>>>>
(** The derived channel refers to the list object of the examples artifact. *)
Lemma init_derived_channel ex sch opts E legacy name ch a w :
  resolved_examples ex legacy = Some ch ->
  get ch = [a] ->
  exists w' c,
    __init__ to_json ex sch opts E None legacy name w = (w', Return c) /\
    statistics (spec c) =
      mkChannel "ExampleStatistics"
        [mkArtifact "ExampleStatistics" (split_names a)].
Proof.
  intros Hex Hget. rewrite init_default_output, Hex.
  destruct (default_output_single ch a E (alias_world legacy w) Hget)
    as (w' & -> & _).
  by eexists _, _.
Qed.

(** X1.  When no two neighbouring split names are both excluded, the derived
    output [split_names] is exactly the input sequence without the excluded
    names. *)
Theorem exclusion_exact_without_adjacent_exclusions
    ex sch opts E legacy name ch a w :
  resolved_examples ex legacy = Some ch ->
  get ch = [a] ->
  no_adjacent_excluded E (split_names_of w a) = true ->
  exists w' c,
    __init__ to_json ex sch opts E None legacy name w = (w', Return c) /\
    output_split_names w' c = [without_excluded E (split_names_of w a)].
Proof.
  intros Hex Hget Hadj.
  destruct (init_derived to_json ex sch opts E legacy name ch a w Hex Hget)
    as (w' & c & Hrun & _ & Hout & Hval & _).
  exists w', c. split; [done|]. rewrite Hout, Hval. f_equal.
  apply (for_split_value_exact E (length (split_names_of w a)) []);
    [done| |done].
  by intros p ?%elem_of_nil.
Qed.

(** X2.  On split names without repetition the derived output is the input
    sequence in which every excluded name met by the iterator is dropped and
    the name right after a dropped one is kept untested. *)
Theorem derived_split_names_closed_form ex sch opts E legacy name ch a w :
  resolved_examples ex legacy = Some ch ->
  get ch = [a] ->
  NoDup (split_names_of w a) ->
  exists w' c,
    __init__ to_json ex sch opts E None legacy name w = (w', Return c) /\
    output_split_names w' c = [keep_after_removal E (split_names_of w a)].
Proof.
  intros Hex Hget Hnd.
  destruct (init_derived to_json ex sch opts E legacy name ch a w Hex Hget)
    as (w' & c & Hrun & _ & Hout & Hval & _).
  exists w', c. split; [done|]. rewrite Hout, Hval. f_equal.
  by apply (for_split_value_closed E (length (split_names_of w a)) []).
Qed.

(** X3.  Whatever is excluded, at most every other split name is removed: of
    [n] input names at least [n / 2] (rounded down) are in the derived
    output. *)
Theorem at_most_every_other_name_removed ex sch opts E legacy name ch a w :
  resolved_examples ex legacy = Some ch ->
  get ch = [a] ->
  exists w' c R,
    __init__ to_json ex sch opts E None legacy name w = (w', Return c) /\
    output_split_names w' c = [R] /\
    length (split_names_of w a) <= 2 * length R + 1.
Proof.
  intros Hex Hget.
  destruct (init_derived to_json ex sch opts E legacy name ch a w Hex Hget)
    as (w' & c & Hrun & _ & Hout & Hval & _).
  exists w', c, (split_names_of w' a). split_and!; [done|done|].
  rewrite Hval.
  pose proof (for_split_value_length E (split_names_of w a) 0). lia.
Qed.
<<<<
- **YOUR TASK**:
The full set of entries should be copied out exactly as given.

- **RESULT BELOW**:
(** The derived channel refers to the list object of the examples artifact. *)
Lemma init_derived_channel ex sch opts E legacy name ch a w :
  resolved_examples ex legacy = Some ch ->
  get ch = [a] ->
  exists w' c,
    __init__ to_json ex sch opts E None legacy name w = (w', Return c) /\
    statistics (spec c) =
      mkChannel "ExampleStatistics"
        [mkArtifact "ExampleStatistics" (split_names a)].
Proof.
  intros Hex Hget. rewrite init_default_output, Hex.
  destruct (default_output_single ch a E (alias_world legacy w) Hget)
    as (w' & -> & _).
  by eexists _, _.
Qed.

(** X1.  When no two neighbouring split names are both excluded, the derived
    output [split_names] is exactly the input sequence without the excluded
    names. *)
Theorem exclusion_exact_without_adjacent_exclusions
    ex sch opts E legacy name ch a w :
  resolved_examples ex legacy = Some ch ->
  get ch = [a] ->
  no_adjacent_excluded E (split_names_of w a) = true ->
  exists w' c,
    __init__ to_json ex sch opts E None legacy name w = (w', Return c) /\
    output_split_names w' c = [without_excluded E (split_names_of w a)].
Proof.
  intros Hex Hget Hadj.
  destruct (init_derived to_json ex sch opts E legacy name ch a w Hex Hget)
    as (w' & c & Hrun & _ & Hout & Hval & _).
  exists w', c. split; [done|]. rewrite Hout, Hval. f_equal.
  apply (for_split_value_exact E (length (split_names_of w a)) []);
    [done| |done].
  by intros p ?%elem_of_nil.
Qed.

(** X2.  On split names without repetition the derived output is the input
    sequence in which every excluded name met by the iterator is dropped and
    the name right after a dropped one is kept untested. *)
Theorem derived_split_names_closed_form ex sch opts E legacy name ch a w :
  resolved_examples ex legacy = Some ch ->
  get ch = [a] ->
  NoDup (split_names_of w a) ->
  exists w' c,
    __init__ to_json ex sch opts E None legacy name w = (w', Return c) /\
    output_split_names w' c = [keep_after_removal E (split_names_of w a)].
Proof.
  intros Hex Hget Hnd.
  destruct (init_derived to_json ex sch opts E legacy name ch a w Hex Hget)
    as (w' & c & Hrun & _ & Hout & Hval & _).
  exists w', c. split; [done|]. rewrite Hout, Hval. f_equal.
  by apply (for_split_value_closed E (length (split_names_of w a)) []).
Qed.

(** X3.  Whatever is excluded, at most every other split name is removed: of
    [n] input names at least [n / 2] (rounded down) are in the derived
    output. *)
Theorem at_most_every_other_name_removed ex sch opts E legacy name ch a w :
  resolved_examples ex legacy = Some ch ->
  get ch = [a] ->
  exists w' c R,
    __init__ to_json ex sch opts E None legacy name w = (w', Return c) /\
    output_split_names w' c = [R] /\
    length (split_names_of w a) <= 2 * length R + 1.
Proof.
  intros Hex Hget.
  destruct (init_derived to_json ex sch opts E legacy name ch a w Hex Hget)
    as (w' & c & Hrun & _ & Hout & Hval & _).
  exists w', c, (split_names_of w' a). split_and!; [done|done|].
  rewrite Hval.
  pose proof (for_split_value_length E (split_names_of w a) 0). lia.
Qed.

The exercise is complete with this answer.